Task prompt: Only one stretch of the data below is needed. Output the lines from the one with "Definition nl : char" up to and including the one with "[slice] and [substring]. *)", exactly as they stand.

Data to process:
######

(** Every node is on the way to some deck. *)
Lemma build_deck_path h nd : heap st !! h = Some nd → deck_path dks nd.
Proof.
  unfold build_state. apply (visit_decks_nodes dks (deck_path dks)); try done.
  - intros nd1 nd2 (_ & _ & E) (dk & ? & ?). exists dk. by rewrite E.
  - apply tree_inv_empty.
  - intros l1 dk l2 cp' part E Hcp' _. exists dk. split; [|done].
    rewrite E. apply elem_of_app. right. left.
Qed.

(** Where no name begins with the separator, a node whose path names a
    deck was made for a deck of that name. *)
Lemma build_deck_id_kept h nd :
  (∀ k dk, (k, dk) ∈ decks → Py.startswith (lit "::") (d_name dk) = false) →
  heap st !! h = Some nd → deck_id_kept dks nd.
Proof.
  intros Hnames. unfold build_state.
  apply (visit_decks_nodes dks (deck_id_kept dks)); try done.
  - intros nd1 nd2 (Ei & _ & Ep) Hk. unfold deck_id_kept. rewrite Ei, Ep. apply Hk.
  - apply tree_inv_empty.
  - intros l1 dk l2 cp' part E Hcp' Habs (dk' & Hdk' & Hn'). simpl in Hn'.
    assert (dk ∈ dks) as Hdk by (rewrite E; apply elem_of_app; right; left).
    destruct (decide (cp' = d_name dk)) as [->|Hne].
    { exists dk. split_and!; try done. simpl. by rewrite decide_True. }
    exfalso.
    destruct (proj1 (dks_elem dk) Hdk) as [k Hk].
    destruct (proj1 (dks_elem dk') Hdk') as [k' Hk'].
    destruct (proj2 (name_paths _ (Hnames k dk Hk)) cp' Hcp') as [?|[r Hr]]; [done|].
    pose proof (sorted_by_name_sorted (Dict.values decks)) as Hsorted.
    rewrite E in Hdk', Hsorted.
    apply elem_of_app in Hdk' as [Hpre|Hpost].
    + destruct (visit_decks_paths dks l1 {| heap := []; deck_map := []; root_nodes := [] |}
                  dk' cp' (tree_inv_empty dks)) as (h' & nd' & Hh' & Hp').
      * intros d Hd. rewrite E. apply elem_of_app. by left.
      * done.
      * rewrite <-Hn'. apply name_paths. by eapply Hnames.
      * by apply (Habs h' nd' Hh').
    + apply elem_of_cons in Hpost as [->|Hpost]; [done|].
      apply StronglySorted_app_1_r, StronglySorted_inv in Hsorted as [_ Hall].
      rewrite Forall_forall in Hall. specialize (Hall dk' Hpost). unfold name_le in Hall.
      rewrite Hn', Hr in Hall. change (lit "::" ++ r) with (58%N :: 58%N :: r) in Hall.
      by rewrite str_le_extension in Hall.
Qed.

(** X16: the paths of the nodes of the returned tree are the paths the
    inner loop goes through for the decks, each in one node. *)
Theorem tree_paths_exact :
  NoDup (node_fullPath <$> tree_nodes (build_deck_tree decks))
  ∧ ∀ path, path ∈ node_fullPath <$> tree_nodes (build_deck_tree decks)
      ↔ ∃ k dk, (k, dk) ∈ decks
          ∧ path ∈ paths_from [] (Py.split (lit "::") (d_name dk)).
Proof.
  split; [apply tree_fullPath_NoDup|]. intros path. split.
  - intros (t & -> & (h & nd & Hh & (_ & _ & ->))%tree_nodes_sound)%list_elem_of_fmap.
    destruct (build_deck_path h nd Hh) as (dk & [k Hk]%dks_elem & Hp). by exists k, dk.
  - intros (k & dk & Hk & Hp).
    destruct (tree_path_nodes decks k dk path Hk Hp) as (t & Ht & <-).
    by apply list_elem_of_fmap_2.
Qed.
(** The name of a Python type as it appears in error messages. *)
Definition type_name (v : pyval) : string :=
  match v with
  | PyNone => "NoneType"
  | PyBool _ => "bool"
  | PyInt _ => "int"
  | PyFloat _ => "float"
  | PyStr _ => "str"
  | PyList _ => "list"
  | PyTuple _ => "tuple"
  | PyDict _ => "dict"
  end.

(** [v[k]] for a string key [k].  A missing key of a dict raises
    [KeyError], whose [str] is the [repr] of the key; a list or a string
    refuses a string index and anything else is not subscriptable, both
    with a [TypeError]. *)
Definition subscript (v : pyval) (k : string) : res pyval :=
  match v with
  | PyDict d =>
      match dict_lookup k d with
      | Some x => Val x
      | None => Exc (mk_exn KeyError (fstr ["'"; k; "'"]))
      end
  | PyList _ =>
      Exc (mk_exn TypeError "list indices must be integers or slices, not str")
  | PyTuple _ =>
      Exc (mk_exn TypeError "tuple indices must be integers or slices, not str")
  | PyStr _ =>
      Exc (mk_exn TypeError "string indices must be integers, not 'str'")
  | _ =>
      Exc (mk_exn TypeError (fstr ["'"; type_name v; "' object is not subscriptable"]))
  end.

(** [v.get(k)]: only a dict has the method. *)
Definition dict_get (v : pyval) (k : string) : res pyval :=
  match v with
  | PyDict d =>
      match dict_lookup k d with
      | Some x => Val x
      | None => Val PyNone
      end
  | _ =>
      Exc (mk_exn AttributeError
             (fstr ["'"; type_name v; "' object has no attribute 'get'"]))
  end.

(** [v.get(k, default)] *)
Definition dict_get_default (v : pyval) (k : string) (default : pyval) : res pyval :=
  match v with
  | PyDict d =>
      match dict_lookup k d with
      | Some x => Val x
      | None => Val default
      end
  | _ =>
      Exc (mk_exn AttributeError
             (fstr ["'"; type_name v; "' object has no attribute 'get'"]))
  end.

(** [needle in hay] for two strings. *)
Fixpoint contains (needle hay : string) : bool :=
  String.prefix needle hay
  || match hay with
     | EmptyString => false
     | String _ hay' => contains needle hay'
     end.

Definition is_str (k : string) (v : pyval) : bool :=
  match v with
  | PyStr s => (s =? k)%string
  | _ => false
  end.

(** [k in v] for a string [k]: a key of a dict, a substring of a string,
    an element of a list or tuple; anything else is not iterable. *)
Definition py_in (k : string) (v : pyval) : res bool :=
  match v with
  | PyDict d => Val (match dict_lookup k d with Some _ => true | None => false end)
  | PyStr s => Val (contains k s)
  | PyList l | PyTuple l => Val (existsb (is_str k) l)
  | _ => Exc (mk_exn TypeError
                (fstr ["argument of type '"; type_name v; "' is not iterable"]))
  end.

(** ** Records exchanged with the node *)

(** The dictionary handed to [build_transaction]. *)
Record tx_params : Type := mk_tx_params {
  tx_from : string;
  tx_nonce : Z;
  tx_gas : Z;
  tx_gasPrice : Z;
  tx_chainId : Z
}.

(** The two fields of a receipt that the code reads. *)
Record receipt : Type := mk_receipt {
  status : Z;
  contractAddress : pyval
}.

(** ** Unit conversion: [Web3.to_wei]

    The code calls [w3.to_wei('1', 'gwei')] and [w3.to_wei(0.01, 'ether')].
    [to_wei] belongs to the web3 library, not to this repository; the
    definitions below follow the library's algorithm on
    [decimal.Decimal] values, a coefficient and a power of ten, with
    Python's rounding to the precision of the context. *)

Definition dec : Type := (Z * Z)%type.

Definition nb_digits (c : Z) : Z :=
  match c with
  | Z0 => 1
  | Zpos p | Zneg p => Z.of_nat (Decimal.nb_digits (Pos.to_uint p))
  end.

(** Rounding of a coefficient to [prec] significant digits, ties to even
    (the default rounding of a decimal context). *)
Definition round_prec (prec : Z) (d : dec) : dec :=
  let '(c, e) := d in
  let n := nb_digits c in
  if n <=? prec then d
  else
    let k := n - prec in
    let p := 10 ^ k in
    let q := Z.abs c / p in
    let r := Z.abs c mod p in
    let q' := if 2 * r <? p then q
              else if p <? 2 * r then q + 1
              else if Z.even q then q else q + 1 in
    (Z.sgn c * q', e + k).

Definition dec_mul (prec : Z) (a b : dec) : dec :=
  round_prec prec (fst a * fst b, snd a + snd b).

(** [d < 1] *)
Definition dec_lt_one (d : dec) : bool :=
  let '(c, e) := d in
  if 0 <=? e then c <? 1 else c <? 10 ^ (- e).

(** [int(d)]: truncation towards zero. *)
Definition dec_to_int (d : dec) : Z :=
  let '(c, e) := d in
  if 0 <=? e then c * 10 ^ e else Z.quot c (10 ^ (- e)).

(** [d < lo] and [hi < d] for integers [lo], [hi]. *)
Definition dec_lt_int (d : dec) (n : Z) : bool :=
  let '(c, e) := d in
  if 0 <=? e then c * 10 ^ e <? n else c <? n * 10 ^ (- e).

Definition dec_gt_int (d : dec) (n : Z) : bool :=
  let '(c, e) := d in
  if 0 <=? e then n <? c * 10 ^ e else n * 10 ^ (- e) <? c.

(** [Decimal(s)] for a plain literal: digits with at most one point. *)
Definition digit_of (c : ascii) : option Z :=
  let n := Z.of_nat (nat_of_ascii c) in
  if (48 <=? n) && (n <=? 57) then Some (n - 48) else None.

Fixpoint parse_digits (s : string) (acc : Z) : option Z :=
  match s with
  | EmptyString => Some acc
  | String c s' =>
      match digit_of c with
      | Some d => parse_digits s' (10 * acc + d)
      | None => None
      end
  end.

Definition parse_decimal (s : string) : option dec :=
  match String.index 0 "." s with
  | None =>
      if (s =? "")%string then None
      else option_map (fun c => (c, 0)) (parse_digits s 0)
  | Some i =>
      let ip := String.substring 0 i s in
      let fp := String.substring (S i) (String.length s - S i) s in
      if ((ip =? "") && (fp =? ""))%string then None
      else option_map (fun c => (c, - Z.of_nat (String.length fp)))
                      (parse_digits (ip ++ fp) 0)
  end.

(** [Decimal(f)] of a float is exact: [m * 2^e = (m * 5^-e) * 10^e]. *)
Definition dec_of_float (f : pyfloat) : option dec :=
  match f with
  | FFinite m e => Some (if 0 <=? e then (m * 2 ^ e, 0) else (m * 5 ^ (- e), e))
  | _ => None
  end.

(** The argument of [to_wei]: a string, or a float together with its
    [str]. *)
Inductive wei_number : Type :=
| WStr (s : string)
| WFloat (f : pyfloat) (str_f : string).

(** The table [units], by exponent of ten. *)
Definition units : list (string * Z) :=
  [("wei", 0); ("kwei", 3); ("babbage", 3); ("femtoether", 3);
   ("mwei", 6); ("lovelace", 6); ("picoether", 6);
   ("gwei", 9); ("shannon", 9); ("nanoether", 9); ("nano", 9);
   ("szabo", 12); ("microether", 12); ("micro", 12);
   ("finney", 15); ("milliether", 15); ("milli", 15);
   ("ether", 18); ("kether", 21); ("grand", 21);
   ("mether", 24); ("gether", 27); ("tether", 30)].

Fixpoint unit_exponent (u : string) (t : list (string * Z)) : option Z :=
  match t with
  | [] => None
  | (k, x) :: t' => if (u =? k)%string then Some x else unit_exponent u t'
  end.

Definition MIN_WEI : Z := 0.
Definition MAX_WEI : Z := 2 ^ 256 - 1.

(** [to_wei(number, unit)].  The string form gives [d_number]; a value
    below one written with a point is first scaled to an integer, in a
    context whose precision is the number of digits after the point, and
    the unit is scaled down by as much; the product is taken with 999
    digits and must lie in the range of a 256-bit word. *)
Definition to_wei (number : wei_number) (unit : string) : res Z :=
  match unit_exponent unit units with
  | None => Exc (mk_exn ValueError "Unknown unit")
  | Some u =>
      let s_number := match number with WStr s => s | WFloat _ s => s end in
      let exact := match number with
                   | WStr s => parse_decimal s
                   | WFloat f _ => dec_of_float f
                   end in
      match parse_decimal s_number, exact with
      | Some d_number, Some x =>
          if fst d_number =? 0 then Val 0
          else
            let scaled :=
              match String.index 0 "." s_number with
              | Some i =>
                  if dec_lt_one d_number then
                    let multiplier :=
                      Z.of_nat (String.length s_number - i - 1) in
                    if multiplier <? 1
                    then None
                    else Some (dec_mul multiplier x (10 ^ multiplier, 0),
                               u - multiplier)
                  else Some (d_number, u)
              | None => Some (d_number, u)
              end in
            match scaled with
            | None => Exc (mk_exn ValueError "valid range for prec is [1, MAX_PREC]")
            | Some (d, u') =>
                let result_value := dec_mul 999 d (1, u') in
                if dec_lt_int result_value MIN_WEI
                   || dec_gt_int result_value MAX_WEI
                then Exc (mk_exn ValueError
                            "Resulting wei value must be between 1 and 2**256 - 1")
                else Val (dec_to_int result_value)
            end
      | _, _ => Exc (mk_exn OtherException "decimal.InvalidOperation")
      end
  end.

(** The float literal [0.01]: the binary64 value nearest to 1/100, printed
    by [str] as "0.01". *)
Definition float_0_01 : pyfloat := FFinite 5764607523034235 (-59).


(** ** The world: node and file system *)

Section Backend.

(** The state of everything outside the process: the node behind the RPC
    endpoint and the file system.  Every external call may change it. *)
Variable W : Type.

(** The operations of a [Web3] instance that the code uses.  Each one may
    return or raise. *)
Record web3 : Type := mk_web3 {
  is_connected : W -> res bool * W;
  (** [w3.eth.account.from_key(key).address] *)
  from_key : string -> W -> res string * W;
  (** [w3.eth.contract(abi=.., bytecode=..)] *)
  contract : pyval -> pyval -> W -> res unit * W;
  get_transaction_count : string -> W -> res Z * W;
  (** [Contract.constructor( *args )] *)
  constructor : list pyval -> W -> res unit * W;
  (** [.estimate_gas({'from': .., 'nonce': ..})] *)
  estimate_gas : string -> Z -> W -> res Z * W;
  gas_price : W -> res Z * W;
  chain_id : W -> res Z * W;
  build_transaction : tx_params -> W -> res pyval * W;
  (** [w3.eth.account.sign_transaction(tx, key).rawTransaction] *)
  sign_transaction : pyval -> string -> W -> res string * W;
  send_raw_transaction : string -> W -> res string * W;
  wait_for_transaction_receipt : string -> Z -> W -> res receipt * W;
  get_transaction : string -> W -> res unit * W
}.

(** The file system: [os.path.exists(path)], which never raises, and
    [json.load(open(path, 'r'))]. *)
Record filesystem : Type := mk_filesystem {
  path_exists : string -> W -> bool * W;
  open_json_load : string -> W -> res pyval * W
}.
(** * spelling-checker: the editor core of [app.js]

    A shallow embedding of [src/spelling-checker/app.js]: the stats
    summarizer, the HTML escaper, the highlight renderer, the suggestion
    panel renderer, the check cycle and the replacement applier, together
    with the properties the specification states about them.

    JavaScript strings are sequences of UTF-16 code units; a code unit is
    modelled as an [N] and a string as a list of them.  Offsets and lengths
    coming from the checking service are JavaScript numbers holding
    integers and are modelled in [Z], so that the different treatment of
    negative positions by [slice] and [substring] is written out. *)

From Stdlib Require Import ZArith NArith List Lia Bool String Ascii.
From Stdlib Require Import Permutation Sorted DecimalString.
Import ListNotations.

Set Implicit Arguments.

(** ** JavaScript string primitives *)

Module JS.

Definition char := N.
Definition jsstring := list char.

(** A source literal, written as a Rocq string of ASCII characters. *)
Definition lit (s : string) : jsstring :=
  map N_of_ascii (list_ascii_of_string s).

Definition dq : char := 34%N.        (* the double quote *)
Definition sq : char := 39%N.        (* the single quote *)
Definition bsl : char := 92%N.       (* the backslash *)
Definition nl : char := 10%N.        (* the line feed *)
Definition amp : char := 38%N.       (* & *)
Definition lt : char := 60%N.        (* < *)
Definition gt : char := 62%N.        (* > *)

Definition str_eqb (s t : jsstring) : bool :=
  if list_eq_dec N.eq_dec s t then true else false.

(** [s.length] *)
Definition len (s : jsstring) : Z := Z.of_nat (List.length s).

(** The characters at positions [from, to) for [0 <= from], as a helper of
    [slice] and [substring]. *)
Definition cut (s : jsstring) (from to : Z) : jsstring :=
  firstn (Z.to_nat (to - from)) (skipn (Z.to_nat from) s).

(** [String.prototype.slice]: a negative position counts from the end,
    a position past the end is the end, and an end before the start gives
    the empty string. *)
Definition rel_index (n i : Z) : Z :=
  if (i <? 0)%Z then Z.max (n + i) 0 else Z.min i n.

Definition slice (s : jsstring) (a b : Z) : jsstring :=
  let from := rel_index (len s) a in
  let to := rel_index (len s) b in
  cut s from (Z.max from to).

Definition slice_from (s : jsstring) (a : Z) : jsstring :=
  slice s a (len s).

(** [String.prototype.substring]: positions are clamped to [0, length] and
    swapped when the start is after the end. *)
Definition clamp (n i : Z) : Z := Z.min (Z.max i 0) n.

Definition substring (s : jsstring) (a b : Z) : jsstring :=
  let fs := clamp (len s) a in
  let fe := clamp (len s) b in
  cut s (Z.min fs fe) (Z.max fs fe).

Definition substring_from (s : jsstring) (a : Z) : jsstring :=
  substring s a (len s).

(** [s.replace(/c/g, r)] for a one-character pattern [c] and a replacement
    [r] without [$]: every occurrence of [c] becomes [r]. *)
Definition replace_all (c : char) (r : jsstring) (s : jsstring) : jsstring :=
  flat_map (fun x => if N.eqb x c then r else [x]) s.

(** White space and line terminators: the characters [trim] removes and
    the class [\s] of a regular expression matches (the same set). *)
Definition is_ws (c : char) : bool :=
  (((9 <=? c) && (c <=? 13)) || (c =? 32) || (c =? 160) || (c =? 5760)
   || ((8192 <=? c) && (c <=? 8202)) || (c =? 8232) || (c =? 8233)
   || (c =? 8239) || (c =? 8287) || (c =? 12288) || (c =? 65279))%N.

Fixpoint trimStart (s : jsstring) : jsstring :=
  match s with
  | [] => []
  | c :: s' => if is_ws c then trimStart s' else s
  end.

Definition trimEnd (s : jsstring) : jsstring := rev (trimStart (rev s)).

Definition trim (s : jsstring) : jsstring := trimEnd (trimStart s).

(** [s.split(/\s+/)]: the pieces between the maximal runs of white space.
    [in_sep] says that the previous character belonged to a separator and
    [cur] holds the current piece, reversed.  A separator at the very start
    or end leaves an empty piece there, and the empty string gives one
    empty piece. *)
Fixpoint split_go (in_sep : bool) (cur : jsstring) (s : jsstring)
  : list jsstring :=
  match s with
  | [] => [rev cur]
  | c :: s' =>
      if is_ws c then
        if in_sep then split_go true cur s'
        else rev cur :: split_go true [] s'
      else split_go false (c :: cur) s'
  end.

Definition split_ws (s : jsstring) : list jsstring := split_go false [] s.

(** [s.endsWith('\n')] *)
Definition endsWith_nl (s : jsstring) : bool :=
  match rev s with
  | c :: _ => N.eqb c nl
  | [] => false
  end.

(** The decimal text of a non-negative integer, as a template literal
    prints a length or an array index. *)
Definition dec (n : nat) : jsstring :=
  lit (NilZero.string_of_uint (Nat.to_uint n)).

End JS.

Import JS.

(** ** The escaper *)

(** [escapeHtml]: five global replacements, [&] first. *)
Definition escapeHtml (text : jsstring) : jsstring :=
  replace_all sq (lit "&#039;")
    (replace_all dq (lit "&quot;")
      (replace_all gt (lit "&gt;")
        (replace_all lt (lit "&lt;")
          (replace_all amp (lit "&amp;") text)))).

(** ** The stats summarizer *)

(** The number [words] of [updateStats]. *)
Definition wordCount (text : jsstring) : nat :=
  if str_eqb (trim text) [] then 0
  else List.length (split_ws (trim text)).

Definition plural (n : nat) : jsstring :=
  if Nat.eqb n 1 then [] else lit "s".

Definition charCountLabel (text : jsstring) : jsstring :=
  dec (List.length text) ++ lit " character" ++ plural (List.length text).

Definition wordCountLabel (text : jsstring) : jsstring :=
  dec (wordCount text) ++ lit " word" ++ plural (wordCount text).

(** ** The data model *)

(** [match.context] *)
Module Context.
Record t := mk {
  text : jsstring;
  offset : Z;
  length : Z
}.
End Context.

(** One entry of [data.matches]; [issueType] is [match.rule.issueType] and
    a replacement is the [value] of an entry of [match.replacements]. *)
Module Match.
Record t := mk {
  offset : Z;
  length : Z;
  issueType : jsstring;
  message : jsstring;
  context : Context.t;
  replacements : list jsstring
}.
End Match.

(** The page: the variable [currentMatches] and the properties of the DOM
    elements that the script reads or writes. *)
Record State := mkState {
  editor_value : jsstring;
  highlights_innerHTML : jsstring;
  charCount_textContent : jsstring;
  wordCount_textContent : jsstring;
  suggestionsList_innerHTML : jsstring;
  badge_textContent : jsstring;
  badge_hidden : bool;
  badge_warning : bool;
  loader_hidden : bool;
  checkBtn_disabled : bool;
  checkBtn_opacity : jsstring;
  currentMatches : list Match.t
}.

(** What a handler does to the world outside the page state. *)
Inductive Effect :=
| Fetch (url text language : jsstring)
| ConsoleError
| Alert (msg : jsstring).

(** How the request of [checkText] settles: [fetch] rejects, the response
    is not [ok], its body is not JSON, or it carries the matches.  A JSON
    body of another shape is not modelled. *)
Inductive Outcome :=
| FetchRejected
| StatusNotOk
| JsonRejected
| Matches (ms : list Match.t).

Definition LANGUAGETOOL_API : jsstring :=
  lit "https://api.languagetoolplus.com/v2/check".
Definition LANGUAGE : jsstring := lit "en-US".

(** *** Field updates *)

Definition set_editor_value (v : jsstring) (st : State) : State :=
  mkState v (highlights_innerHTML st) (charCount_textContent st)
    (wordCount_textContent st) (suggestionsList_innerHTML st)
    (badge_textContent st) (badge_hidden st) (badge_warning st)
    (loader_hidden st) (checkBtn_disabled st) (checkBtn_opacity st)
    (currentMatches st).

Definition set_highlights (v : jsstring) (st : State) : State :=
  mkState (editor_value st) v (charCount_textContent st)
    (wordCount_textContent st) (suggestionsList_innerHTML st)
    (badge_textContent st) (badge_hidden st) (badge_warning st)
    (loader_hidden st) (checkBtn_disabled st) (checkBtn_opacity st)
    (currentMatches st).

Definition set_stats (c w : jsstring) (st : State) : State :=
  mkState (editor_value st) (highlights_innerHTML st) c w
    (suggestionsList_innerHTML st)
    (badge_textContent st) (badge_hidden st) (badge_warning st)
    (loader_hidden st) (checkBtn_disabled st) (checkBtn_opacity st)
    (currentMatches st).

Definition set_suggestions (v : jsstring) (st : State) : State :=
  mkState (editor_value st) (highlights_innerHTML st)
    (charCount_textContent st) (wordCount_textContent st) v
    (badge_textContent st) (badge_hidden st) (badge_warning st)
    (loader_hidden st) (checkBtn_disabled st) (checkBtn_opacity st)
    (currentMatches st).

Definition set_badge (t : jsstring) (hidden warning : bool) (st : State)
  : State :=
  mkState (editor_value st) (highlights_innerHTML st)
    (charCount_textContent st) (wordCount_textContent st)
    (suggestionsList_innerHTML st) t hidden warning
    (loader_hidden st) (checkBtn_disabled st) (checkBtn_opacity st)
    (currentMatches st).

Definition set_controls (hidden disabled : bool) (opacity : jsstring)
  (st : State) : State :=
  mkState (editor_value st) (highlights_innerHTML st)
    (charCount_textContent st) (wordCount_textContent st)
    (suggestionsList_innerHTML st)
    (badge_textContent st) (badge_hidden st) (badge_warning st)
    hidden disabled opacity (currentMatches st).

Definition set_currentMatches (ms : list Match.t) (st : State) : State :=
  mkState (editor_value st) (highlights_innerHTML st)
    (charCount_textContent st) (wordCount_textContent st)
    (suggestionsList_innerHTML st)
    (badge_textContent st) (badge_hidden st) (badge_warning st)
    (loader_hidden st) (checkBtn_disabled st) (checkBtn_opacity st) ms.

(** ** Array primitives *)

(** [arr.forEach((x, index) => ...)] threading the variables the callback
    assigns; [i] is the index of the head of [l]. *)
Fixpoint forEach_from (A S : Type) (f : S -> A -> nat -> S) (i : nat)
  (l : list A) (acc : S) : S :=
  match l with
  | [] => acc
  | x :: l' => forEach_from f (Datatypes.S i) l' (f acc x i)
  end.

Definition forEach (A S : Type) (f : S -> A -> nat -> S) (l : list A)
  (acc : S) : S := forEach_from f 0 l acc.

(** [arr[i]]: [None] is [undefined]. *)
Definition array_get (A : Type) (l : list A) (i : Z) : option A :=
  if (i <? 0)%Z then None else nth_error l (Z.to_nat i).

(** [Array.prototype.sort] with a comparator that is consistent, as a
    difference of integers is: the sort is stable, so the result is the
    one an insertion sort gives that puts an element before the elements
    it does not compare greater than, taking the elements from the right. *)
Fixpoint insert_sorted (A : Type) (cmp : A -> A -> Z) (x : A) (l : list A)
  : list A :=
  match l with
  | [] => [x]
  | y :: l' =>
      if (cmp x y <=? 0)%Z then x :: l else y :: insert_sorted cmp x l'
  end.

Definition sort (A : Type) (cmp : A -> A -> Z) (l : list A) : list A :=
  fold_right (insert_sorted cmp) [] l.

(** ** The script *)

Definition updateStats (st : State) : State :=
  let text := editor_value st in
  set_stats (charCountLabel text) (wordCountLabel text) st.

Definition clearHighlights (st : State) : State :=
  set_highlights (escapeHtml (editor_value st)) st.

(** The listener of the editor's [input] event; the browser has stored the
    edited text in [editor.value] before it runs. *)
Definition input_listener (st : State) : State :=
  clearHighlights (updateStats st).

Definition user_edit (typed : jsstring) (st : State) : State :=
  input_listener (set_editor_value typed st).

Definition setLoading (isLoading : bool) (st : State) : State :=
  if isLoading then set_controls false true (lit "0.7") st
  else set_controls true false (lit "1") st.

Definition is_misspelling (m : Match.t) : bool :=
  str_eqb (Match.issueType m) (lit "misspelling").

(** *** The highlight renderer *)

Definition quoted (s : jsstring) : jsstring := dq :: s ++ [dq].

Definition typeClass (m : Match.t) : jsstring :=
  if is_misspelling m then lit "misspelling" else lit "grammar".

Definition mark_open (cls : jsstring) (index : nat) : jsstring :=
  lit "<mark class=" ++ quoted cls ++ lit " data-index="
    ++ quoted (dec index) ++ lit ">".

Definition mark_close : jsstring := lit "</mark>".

######

Finished task:
Definition nl : char := 10%N.        (* the line feed *)
Definition amp : char := 38%N.       (* & *)
Definition lt : char := 60%N.        (* < *)
Definition gt : char := 62%N.        (* > *)

Definition str_eqb (s t : jsstring) : bool :=
  if list_eq_dec N.eq_dec s t then true else false.

(** [s.length] *)
Definition len (s : jsstring) : Z := Z.of_nat (List.length s).

(** The characters at positions [from, to) for [0 <= from], as a helper of
    [slice] and [substring]. *)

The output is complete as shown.